◆ Task prompt ◆
Look through the material for lines with the word "Ltac", and copy each one.

◆ Data to examine ◆
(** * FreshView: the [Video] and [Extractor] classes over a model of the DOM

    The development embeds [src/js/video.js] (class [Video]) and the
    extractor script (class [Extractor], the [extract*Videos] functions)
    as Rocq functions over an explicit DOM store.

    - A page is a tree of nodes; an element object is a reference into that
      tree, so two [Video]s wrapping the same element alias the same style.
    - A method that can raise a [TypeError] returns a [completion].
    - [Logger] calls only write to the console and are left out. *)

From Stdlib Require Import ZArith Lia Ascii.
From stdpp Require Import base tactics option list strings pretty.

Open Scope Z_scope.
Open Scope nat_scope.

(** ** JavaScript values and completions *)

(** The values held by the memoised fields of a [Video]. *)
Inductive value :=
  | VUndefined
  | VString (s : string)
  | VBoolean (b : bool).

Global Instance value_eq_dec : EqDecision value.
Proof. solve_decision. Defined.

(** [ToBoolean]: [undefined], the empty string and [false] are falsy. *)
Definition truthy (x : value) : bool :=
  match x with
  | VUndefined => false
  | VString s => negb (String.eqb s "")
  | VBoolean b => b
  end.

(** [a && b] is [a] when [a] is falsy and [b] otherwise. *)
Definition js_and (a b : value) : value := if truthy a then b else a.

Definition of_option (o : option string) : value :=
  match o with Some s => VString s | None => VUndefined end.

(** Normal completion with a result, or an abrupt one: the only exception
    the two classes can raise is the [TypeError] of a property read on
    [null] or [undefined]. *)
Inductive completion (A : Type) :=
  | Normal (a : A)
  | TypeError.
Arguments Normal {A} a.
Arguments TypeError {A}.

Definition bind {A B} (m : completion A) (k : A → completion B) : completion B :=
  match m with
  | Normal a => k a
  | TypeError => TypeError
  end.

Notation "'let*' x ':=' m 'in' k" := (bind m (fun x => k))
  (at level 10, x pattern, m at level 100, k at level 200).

---

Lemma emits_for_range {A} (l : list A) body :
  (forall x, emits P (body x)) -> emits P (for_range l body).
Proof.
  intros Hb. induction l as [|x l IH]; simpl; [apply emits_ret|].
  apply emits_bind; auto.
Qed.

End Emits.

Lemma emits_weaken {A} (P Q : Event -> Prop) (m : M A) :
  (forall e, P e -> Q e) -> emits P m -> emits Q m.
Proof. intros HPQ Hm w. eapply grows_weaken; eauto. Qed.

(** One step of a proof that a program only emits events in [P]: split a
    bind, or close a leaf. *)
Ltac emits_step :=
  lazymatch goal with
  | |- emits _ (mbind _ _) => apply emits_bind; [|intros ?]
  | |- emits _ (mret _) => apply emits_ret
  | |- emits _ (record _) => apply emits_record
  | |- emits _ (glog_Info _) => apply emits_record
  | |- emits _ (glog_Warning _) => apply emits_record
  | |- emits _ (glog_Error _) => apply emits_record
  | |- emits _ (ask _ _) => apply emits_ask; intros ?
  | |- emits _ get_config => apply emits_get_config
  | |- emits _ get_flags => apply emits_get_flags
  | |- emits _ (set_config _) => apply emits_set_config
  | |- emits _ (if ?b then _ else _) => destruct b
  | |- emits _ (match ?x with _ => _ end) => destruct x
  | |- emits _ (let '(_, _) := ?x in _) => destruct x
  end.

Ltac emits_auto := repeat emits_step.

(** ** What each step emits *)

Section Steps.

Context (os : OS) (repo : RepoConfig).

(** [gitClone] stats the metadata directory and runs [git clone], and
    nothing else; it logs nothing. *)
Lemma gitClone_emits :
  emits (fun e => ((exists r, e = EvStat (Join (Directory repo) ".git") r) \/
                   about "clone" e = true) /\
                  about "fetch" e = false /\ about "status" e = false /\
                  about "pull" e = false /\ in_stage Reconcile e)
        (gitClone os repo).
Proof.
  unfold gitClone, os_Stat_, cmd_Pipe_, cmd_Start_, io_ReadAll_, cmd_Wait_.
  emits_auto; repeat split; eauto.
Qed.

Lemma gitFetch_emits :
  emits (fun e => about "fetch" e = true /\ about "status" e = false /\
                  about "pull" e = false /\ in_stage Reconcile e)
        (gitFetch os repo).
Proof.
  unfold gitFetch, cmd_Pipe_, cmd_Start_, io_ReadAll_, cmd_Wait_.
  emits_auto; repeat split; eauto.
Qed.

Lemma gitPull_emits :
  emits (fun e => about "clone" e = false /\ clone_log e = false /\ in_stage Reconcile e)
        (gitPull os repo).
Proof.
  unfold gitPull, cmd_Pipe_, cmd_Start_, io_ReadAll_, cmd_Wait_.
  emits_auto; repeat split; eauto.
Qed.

◆ Finished exercise ◆
Ltac emits_step :=
Ltac emits_auto := repeat emits_step.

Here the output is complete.